LEGGI ANCHE: Fridays for future in Italia, Greta: «Immagini incredibili!»
Anche Salvini nei giorni delle manifestazioni per il clima aveva parlato di dare il voto ai sedicenni: «Viva i ragazzi che scendono in piazza. È un fatto positivo, ripresenteremo la proposta di legge per abbassare a 16 anni il diritto di voto, i ragazzi oggi sono informati». A favore del diritto di voto a 16 anni (ma anche a 14) il garante del M5s, Beppe Grillo, che solo alcuni mesi fa condividendo un articolo di Franco Maranzana e Gabriele Gattozzi apparso sul suo blog, sosteneva la necessità di estendere il diritto di voto anche ai minorenni: «A 14 anni un ragazzo può guidare un ciclomotore e una minicar ma non può votare. Ragazze e ragazzi già ampiamente maturi e preparati vengono tenuti fuori sulle decisioni riguardo il loro futuro. È normale?».

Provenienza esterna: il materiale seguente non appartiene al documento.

Lemma TryParse_render gdt elsewhere x erange : parts_ok gdt x → size_of (render x) ≤ 65535 →
  fst (TryParse_Uri gdt elsewhere (render x) erange) = (λ n, mkUri (render (lower_scheme x)) (places elsewhere x) n) <$> port_number x.
Proof.
  intros Hx Hle. unfold TryParse_Uri. destruct (Z.ltb_spec 65535 (size_of (render x))); [lia|]. rewrite Parse_render by done. cbn [cur m_result]. rewrite Z.eqb_refl. cbn [negb].
  rewrite port_place. unfold port_number. destruct (port_part x) as [|c a] eqn:E; [cbn; by rewrite <-lower_render|].
  assert (Hp : all digit (c :: a)).
  { destruct Hx as (_ & Hu & _). unfold port_part in E. destruct (authority x) as [[[? ?] [?|]]|]; try done. subst. by destruct Hu as (_ & _ & Hu). }
  pose proof (port_parses (c :: a) erange Hp ltac:(done)) as Ht. destruct (TryParse_uint 65535 (c :: a) erange) as [o e]. cbn [fst] in Ht. rewrite Ht.
  destruct (128 <? _)%nat; [done|]. cbv zeta. destruct (_ <=? _); [|done]. cbn. f_equal. by rewrite <-lower_render.
Qed.

(** A text is accepted exactly if its parts are as in [parts_ok], it has at most 65535
    characters, and its port, if there is one, is at most 65535 and has at most 128
    digits.  The object then has the text with the scheme in lower case, the places
    of the parts, and the number of the port. *)
Lemma Uri_accepts gdt elsewhere s erange u :
  fst (TryParse_Uri gdt elsewhere s erange) = Some u ↔
  ∃ x, parts_ok gdt x ∧ s = render x ∧ size_of s ≤ 65535 ∧ port_number x = Some (port_ u) ∧ uri_ u = render (lower_scheme x) ∧ comps_ u = places elsewhere x.
Proof.
  split.
  - intros H. assert (size_of s ≤ 65535 ∧ cur (Parse gdt elsewhere s) = size_of s) as [Hle Hcur].
    { revert H. unfold TryParse_Uri. destruct (Z.ltb_spec 65535 (size_of s)); [done|]. destruct (Z.eqb_spec (cur (Parse gdt elsewhere s)) (size_of s)); done. }
    destruct (Parse_sound gdt elsewhere s Hcur) as (x & Hx & ->). exists x. rewrite TryParse_render in H by done.
    destruct (port_number x) as [n|] eqn:E; [|done]. injection H as <-. done.
  - intros (x & Hx & -> & Hle & Hp & Hu & Hc). rewrite TryParse_render, Hp by done. destruct u. cbn in *. by subst.
Qed.

Lemma get_part (k : Components → view) s comps n pre a post : k comps = (Z.of_nat (length pre), size_of a) → s = pre ++ a ++ post → GetComponent k (mkUri s comps n) = Ret a.
Proof.
  intros Hk ->. unfold GetComponent, substr. cbn [comps_ uri_]. rewrite Hk. cbn [fst snd]. rewrite !length_app. destruct (Z.ltb_spec (Z.of_nat (length pre + (length a + length post))) (Z.of_nat (length pre))); [lia|].
  rewrite !Nat2Z.id, cut_out. done.
Qed.

Lemma get_nothing (k : Components → view) u : k (comps_ u) = (0, 0) → GetComponent k u = Ret [].
Proof. intros Hk. unfold GetComponent, substr. rewrite Hk. cbn. destruct (Z.ltb_spec (size_of (uri_ u)) 0); [lia|done]. Qed.

Lemma get_at (k : Components → view) s comps n (off : nat) o : k comps = at_ off o → (∀ a, o = Some a → ∃ pre post, length pre = off ∧ s = pre ++ a ++ post) →
  GetComponent k (mkUri s comps n) = Ret (default [] o).
Proof.
  intros Hk Ho. destruct o as [a|]; [|by apply get_nothing]. destruct (Ho a eq_refl) as (pre & post & <- & ->). by eapply get_part.
Qed.

Lemma places_lower elsewhere x : places elsewhere (lower_scheme x) = places elsewhere x.
Proof. unfold places, lower_scheme. cbn [scheme authority path query fragment]. destruct (scheme x) as [a|]; [|done]. cbn [before option_map at_]. by rewrite !length_app, !length_fmap. Qed.

(** What the accessors return. *)
Definition accessors (elsewhere : Z) (x : parts) (u : Uri) : Prop :=
  GetComponent k_scheme u = Ret (default [] (scheme x)) ∧
  GetComponent k_userinfo u = Ret (match authority x with Some (user, _, _) => default [] user | None => [] end) ∧
  GetComponent k_host u = Ret (match authority x with Some (_, host, _) => host | None => [] end) ∧
  GetComponent k_path u =
    match authority x, path x with None, [] => if size_of (uri_ u) <? u16 elsewhere then Abort else Ret [] | _, _ => Ret (path x) end ∧
  GetComponent k_query u = Ret (default [] (query x)) ∧
  GetComponent k_fragment u = Ret (default [] (fragment x)).

(** Puts what is in front of the part together. *)
Ltac in_front l := exists l; eexists; split; [|unfold render; cbn [before behind render_net render_authority scheme authority path query fragment]; rewrite <-?app_assoc; cbn [app]; rewrite <-?app_assoc; reflexivity]; rewrite ?length_app; cbn [length]; rewrite ?length_app; cbn [length]; lia.

Lemma parts_at elsewhere x n : accessors elsewhere x (mkUri (render x) (places elsewhere x) n).
Proof.
  destruct x as [s u a q f]. unfold accessors. cbn [scheme authority path query fragment uri_]. split_and!.
  - apply (get_at _ _ _ _ 0); [done|]. intros b ->. in_front (@nil ascii).
  - destruct u as [[[user host] port]|]; [|by apply get_nothing]. eapply get_at; [reflexivity|]. cbn [scheme]. intros b ->. in_front (before ":" s ++ ["/"; "/"]%char).
  - destruct u as [[[user host] port]|]; [|by apply get_nothing]. eapply (get_at _ _ _ _ _ (Some host)); [reflexivity|]. cbn [scheme]. intros b [= <-].
    in_front (before ":" s ++ ["/"; "/"]%char ++ before "@" user).
  - assert (Hin : ∃ pre post, length pre = (length (before ":" s) + length (render_net u))%nat ∧ render (mkParts s u a q f) = pre ++ a ++ post).
    { exists (before ":" s ++ render_net u). eexists. rewrite length_app. split; [done|]. unfold render. cbn [scheme authority path query fragment]. by rewrite <-!app_assoc. }
    destruct u as [v|]; [|destruct a as [|c a]].
    + apply (get_at _ _ _ _ (length (before ":" s) + length (render_net (Some v))) (Some a)); [done|]. by intros b [= <-].
    + unfold GetComponent, substr. cbn. by destruct (_ <? _).
    + apply (get_at _ _ _ _ (length (before ":" s) + length (render_net None)) (Some (c :: a))); [done|]. by intros b [= <-].
  - eapply get_at; [reflexivity|]. cbn [scheme authority path query]. intros b ->. in_front (before ":" s ++ render_net u ++ a ++ ["?"%char]).
  - eapply get_at; [reflexivity|]. cbn [scheme authority path query fragment]. intros b ->. exists (before ":" s ++ render_net u ++ a ++ behind "?" q ++ ["#"%char]), [].
    rewrite app_nil_r, !length_app. cbn [length]. split; [lia|]. unfold render. cbn [scheme authority path query fragment behind]. by rewrite <-!app_assoc.
Qed.

(** The accessors of a URI that was parsed return its parts, the scheme in lower
    case, and nothing for a part that is not there.  The path of a text that has
    neither a path nor an authority is the exception: its place is that of a literal
    of the program, and an accessor that looks for it behind the end of the text ends
    the program. *)
Theorem Uri_accessors gdt elsewhere x erange u :
  parts_ok gdt x → fst (TryParse_Uri gdt elsewhere (render x) erange) = Some u → accessors elsewhere (lower_scheme x) u.
Proof.
  intros Hx Hu. assert (size_of (render x) ≤ 65535) as Hle by (revert Hu; unfold TryParse_Uri; by destruct (Z.ltb_spec 65535 (size_of (render x)))).
  rewrite TryParse_render in Hu by done. destruct (port_number x) as [n|]; [|done]. injection Hu as <-. rewrite <-places_lower. apply parts_at.
Qed.

Definition some_parts : parts :=
  mkParts (Some (chars_of "HTTP")) (Some (Some (chars_of "me"), chars_of "example.com", Some (chars_of "8080"))) (chars_of "/a") (Some (chars_of "q=1")) (Some (chars_of "top")).

Lemma Uri_accessors_witness :
  parts_ok false some_parts ∧ ∃ u, fst (TryParse_Uri false 0 (render some_parts) false) = Some u ∧ accessors 0 (lower_scheme some_parts) u.
Proof.
  assert (Hx : parts_ok false some_parts). { split_and!; vm_compute; try done. split; [done|by right]. }
  split; [exact Hx|]. exists (mkUri (render (lower_scheme some_parts)) (places 0 some_parts) 8080).
  assert (Hu : fst (TryParse_Uri false 0 (render some_parts) false) = Some (mkUri (render (lower_scheme some_parts)) (places 0 some_parts) 8080)) by (vm_compute; reflexivity).
  split; [exact Hu|]. exact (Uri_accessors false 0 some_parts false _ Hx Hu).
Defined.

(** [path()] of [?a=b], with the literal 1000 bytes behind the text. *)
Example path_of_query_only : ∃ u, fst (TryParse_Uri false 1000 (chars_of "?a=b") false) = Some u ∧ GetComponent k_path u = Abort.
Proof. eexists. split; vm_compute; reflexivity. Qed.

Queste posizioni, anche se provenienti da aree politiche diverse, partono tutte da una medesima considerazione: dato che i governi prendono decisioni che saranno determinanti sugli interessi futuri delle giovani generazioni (si pensi al recente referendum sull’uscita del Regno Unito dall’Unione Europea), è giusto che i più giovani abbiano il diritto di far sentire la propria voce e di far pesare i propri interessi. Inoltre un allargamento del diritto di voto ai sedicenni e diciassettenni costituirebbe un passo fondamentale (analogamente all’allargamento del suffragio alle donne all’inizio del Novecento) verso il riconoscimento di una più compiuta eguaglianza fondamentale tra i cittadini delle democrazie liberali.
Una tipica obiezione che viene mossa a chi si oppone all’allargamento del voto consiste nel sostenere che i sedicenni sarebbero politicamente immaturi o indifferenti alla politica. Ma abbassare il voto a 16 anni va nella direzione di dare più peso alle nuove generazioni. Se a 16 anni è possibile lavorare e pagare le tasse, perché si è esclusi dal poter contribuire a decidere chi gestirà il bene pubblico. Per l’ex premier Enrico Letta è «una riforma costituzionale da fare in un anno». Una riforma a costo zero che includa ai giovani nelle decisioni collettive è un segno importante di fiducia verso di essi e di chiamata alla responsabilizzazione. Starà a loro poi farne il miglior uso.
In alcuni Paesi europei l’abbassamento dell’età minima legale per votare dai 18 ai 16 anni è già realtà: in Scozia gli under 18 hanno potuto votare al Referendum per l’Indipendenza del 2014 e dal 2015 i più giovani possono esprimere il loro voto in tutte le consultazioni politiche (nazionali e locali) del loro Paese. In Austria il voto agli under 18 è realtà dal 2007. In Germania il diritto di voto ai sedicenni è garantito nelle elezioni dei Parlamenti di alcuni Länder. Infine, tra i Paesi extra-europei che permettono il voto agli under 18, figurano Argentina, Brasile, Cuba , Ecuador, Nicaragua (in Argentina e Brasile il voto è obbligatorio per la fascia di età dai 18-70 anni).